WHAT YOU WILL DO –
The listing below contains a span that opens with the line containing "(** C8: the" and closes with the line containing "(~ (responseStatus error = Some 403 /\". Return that span exactly.

MATERIAL FOR THIS TASK section start

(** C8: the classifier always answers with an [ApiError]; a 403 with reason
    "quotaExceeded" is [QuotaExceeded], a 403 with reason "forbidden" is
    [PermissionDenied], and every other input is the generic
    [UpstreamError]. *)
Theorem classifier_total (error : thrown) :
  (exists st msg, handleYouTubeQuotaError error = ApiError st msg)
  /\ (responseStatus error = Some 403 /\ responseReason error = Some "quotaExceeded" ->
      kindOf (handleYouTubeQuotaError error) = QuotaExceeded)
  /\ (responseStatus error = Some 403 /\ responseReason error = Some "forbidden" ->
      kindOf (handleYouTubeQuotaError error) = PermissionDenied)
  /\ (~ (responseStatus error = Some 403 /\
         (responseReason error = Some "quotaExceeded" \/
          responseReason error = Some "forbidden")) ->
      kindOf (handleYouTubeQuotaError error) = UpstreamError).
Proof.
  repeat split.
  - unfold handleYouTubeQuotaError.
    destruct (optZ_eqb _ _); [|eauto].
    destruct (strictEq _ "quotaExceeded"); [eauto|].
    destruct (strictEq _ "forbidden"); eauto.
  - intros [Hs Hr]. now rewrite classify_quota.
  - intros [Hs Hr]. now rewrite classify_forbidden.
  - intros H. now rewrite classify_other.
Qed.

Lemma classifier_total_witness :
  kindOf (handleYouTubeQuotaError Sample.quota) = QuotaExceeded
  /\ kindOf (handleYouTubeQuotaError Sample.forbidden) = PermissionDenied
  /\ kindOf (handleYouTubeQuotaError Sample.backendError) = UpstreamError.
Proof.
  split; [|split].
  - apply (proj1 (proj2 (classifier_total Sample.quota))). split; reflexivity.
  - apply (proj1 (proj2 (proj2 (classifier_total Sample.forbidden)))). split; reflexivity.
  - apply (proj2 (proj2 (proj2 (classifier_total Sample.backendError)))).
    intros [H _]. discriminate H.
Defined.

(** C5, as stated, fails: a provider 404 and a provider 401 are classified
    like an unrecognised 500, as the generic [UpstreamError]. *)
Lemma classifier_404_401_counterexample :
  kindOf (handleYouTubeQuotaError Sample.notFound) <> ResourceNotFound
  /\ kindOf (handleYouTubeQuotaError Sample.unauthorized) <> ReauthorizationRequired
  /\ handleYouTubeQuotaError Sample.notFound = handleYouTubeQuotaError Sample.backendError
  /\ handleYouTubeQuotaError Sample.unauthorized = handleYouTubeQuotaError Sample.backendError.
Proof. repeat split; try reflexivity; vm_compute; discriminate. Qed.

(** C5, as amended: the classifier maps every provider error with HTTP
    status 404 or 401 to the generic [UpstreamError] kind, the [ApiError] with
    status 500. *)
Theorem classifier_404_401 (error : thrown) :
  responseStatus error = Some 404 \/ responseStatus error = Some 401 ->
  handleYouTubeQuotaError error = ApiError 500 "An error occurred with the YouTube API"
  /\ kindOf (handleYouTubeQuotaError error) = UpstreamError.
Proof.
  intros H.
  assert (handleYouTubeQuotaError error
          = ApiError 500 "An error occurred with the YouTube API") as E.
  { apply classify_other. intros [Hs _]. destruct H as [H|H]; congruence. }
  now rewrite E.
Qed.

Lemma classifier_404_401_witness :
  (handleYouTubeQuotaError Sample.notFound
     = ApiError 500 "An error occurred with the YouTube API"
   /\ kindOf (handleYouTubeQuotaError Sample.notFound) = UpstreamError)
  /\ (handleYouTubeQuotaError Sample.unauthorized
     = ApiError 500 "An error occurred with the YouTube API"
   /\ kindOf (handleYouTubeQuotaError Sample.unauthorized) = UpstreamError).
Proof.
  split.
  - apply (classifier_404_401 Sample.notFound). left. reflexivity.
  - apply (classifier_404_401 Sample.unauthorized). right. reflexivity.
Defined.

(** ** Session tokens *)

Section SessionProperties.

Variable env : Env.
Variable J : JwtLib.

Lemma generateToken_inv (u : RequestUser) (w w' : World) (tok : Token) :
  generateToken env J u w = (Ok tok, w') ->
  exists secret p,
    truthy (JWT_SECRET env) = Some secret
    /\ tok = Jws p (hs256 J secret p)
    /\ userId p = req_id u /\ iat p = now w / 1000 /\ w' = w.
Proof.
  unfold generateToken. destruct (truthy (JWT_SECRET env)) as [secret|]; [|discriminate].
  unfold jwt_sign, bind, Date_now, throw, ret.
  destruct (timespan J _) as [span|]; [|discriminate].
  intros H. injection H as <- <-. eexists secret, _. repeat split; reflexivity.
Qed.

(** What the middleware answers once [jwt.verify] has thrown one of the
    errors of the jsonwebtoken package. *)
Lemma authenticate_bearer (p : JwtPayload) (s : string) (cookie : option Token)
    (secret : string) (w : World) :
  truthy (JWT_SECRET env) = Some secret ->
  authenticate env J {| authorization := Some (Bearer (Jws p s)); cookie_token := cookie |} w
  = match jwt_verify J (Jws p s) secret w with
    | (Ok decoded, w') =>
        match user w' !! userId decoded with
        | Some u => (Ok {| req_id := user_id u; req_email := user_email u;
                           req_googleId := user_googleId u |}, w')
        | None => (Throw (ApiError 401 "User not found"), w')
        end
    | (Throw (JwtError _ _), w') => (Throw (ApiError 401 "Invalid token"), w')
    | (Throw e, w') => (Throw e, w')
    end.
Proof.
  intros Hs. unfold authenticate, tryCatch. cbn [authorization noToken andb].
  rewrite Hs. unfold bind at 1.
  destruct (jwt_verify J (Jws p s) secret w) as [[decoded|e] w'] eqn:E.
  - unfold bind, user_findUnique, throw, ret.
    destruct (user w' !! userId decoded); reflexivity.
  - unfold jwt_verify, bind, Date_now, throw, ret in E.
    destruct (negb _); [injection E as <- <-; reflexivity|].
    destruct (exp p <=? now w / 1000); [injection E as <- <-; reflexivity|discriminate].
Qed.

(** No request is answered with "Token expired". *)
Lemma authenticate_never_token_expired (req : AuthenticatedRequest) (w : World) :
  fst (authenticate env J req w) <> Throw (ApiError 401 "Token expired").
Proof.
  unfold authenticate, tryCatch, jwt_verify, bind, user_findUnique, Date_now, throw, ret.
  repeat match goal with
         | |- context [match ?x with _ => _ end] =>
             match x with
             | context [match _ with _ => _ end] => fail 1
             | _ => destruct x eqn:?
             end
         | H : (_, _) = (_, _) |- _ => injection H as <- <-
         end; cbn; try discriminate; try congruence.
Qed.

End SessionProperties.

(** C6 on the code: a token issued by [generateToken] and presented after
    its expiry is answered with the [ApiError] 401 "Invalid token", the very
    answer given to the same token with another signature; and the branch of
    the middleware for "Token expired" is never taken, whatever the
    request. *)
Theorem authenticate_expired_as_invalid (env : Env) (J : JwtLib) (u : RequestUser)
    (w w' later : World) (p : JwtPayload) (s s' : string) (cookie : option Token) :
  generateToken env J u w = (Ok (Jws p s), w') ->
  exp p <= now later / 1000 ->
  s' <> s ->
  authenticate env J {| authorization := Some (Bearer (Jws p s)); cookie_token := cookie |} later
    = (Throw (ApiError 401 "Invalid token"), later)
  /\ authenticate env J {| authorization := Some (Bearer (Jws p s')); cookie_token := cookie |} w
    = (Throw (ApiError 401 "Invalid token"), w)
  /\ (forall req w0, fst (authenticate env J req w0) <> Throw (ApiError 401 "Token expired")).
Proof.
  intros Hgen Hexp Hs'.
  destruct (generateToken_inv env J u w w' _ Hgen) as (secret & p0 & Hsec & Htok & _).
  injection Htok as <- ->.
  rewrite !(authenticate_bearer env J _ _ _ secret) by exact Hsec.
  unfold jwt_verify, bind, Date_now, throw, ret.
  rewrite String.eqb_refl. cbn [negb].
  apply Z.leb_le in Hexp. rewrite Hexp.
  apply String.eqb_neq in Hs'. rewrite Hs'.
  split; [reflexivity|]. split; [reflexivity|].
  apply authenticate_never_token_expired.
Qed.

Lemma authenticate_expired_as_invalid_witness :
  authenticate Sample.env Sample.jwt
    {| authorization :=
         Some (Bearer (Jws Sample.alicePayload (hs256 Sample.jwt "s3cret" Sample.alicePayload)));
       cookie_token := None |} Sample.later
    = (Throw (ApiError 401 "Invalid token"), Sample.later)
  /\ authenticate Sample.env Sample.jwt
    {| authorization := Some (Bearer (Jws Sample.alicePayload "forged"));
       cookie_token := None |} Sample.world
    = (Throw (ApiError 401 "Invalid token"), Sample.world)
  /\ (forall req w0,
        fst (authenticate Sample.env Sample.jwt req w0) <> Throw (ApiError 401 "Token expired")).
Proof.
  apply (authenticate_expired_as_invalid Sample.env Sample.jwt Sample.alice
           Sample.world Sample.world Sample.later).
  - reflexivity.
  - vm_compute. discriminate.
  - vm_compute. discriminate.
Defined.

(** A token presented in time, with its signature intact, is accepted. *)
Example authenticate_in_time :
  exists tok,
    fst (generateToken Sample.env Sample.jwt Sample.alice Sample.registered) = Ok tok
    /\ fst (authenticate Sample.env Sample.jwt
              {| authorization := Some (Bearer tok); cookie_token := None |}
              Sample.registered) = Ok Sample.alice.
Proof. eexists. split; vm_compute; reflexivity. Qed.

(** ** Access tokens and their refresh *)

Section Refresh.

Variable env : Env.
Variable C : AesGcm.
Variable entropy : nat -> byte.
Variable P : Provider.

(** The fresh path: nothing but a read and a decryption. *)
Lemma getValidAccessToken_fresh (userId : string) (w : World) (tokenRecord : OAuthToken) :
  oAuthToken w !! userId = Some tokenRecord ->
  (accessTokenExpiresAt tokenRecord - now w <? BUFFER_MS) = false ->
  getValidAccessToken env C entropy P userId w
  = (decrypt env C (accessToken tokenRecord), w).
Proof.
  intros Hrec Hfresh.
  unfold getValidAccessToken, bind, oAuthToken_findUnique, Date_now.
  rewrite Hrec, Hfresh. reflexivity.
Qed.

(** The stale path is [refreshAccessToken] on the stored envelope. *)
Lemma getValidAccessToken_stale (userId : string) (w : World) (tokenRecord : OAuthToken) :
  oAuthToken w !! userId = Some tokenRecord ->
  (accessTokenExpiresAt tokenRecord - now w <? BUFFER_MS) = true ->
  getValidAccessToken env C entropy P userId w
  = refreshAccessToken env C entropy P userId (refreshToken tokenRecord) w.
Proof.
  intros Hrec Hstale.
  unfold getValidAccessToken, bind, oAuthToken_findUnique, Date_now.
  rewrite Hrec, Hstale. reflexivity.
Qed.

MATERIAL FOR THIS TASK section end
MATERIAL FOR THIS TASK section start

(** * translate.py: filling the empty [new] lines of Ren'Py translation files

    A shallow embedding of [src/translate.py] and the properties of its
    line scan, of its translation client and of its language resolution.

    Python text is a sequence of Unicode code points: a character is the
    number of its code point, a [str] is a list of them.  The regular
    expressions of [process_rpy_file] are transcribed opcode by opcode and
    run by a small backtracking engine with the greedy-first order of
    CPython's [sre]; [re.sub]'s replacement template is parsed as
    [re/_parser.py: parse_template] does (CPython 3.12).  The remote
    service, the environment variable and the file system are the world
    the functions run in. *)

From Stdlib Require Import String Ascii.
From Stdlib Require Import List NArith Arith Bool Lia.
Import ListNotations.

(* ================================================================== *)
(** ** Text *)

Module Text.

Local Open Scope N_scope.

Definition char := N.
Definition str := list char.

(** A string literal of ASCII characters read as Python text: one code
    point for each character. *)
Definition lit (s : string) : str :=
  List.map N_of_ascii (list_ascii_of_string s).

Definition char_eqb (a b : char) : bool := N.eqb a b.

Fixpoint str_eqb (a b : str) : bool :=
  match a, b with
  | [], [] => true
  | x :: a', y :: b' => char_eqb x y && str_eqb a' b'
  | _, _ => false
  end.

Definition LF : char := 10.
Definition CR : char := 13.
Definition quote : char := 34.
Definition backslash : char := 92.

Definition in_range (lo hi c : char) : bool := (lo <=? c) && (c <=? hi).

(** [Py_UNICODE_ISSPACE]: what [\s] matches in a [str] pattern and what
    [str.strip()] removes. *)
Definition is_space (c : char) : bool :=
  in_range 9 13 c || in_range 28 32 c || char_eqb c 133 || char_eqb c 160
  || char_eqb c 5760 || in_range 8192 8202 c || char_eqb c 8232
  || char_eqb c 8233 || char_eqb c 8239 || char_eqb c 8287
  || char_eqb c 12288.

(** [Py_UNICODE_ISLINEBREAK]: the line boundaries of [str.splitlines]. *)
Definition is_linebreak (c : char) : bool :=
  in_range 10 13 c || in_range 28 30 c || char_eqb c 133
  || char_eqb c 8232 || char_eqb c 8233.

MATERIAL FOR THIS TASK section end

WRITTEN RESPONSE –
(** C8: the classifier always answers with an [ApiError]; a 403 with reason
    "quotaExceeded" is [QuotaExceeded], a 403 with reason "forbidden" is
    [PermissionDenied], and every other input is the generic
    [UpstreamError]. *)
Theorem classifier_total (error : thrown) :
  (exists st msg, handleYouTubeQuotaError error = ApiError st msg)
  /\ (responseStatus error = Some 403 /\ responseReason error = Some "quotaExceeded" ->
      kindOf (handleYouTubeQuotaError error) = QuotaExceeded)
  /\ (responseStatus error = Some 403 /\ responseReason error = Some "forbidden" ->
      kindOf (handleYouTubeQuotaError error) = PermissionDenied)
  /\ (~ (responseStatus error = Some 403 /\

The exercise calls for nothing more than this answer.